* Work instructions
If a line in the entries contains the string "endTime", include that line in your answer.

━━━━━━━━━━━━━━━━

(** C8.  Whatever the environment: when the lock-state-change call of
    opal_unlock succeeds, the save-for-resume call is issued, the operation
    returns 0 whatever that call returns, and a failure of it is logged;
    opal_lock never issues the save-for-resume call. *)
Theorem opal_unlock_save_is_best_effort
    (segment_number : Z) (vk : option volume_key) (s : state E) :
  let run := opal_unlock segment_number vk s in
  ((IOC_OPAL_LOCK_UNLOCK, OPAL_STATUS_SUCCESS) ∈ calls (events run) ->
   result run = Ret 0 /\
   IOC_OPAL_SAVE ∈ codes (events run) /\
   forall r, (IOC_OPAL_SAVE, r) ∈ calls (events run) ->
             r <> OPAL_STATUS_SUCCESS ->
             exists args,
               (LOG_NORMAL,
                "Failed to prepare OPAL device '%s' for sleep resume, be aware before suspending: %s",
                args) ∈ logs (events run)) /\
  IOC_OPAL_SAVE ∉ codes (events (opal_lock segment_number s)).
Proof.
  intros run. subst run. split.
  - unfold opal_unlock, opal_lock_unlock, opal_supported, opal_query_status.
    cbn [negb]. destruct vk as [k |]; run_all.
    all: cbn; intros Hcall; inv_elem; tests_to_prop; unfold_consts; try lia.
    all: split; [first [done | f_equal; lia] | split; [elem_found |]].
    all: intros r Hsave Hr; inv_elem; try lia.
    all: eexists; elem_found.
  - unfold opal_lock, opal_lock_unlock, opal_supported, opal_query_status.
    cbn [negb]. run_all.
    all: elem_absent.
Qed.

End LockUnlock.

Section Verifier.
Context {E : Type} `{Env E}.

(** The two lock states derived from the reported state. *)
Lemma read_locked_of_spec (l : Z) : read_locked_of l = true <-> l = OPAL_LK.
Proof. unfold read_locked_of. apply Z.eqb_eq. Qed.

━━━━━━━━━━━━━━━━

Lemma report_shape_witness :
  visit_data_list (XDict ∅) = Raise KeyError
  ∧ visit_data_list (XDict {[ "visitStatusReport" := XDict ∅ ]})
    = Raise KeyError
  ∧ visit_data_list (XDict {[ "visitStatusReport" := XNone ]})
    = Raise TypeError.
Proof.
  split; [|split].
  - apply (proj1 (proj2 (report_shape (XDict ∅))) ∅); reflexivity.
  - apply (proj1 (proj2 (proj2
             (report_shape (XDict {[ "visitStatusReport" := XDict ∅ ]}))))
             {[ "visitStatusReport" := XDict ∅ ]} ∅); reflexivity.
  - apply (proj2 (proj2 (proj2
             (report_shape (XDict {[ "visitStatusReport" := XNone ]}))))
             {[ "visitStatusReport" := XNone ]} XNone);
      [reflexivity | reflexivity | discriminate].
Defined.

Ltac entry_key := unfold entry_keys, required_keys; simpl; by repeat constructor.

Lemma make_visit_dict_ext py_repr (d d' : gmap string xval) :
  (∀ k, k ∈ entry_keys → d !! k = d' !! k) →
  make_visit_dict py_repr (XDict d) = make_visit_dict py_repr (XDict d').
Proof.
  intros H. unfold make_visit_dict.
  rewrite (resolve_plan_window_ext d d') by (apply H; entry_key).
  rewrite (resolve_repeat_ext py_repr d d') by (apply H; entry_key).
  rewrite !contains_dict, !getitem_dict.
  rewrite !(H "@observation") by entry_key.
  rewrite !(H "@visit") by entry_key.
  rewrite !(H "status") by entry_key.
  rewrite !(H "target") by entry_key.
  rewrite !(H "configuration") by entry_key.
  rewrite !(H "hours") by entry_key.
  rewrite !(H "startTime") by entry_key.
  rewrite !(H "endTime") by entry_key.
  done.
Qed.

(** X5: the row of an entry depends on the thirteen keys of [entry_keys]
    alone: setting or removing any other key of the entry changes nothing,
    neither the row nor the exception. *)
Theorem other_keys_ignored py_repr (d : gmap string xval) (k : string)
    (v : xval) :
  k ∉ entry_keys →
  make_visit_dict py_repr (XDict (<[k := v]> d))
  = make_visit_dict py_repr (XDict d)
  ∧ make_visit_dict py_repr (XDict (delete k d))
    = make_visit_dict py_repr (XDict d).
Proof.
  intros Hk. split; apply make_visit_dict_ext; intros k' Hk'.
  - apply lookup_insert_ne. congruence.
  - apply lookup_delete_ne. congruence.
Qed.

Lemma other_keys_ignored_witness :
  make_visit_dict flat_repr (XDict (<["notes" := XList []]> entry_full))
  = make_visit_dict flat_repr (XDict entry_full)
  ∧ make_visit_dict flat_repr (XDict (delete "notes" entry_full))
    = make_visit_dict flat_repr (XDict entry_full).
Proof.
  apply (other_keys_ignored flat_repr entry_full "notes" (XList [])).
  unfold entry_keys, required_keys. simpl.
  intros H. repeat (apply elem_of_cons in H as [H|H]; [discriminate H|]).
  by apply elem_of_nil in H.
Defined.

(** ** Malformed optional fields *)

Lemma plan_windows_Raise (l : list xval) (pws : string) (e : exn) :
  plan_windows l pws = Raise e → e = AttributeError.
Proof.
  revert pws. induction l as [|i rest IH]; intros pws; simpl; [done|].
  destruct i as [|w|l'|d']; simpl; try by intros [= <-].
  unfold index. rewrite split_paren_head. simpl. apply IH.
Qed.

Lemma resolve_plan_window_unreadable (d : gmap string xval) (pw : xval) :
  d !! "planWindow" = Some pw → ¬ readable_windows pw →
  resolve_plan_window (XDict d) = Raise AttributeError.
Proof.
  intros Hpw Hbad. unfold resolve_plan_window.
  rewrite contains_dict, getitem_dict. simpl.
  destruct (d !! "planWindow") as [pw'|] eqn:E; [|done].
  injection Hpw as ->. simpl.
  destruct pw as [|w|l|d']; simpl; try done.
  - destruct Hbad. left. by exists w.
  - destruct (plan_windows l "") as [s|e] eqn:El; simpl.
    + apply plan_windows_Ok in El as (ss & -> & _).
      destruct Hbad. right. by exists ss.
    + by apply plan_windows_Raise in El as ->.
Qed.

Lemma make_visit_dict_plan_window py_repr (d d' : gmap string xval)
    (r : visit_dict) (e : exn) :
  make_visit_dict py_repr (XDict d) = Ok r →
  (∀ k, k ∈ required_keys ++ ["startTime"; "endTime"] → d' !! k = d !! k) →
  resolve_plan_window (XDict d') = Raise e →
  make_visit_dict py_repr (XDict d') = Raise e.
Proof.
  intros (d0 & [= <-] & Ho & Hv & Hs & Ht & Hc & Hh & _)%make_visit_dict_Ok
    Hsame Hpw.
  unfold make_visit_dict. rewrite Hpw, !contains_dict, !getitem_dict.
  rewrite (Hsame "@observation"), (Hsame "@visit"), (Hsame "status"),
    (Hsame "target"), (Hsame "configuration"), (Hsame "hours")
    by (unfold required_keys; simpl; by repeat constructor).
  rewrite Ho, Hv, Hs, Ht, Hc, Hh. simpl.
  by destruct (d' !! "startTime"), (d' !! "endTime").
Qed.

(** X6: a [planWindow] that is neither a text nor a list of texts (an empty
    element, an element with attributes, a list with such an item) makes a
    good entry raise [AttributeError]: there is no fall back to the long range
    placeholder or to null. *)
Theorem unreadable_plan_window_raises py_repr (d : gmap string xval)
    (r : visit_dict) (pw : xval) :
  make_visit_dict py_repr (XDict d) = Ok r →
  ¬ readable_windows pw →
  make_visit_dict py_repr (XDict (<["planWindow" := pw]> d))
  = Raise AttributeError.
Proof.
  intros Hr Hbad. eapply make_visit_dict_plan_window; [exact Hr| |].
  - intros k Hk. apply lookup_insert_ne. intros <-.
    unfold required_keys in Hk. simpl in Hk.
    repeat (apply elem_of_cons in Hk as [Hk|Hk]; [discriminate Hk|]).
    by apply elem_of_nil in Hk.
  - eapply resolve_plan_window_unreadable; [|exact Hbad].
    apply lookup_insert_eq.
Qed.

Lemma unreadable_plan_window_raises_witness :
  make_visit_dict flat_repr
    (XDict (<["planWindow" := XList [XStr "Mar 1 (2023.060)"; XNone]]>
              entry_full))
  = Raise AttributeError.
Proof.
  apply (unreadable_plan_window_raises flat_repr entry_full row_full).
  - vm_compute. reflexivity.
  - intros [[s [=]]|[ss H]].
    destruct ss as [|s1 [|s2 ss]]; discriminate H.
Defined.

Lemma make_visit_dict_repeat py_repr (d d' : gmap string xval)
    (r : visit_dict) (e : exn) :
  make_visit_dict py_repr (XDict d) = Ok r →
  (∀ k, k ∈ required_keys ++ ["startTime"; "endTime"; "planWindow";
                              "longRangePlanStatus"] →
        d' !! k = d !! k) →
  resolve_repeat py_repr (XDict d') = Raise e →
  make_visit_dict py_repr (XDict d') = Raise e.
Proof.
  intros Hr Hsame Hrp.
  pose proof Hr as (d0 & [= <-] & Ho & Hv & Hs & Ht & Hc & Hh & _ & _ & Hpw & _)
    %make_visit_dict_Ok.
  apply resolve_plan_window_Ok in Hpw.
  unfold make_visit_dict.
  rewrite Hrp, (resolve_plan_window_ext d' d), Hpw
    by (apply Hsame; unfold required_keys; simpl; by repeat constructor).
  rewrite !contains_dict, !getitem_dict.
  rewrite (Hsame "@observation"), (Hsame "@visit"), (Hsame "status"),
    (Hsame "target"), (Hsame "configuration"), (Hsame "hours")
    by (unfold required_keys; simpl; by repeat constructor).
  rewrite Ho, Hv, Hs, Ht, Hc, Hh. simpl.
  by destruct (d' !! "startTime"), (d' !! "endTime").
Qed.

━━━━━━━━━━━━━━━━

* Problem solution
  rewrite !(H "endTime") by entry_key.
  (∀ k, k ∈ required_keys ++ ["startTime"; "endTime"] → d' !! k = d !! k) →
  by destruct (d' !! "startTime"), (d' !! "endTime").
  (∀ k, k ∈ required_keys ++ ["startTime"; "endTime"; "planWindow";
  by destruct (d' !! "startTime"), (d' !! "endTime").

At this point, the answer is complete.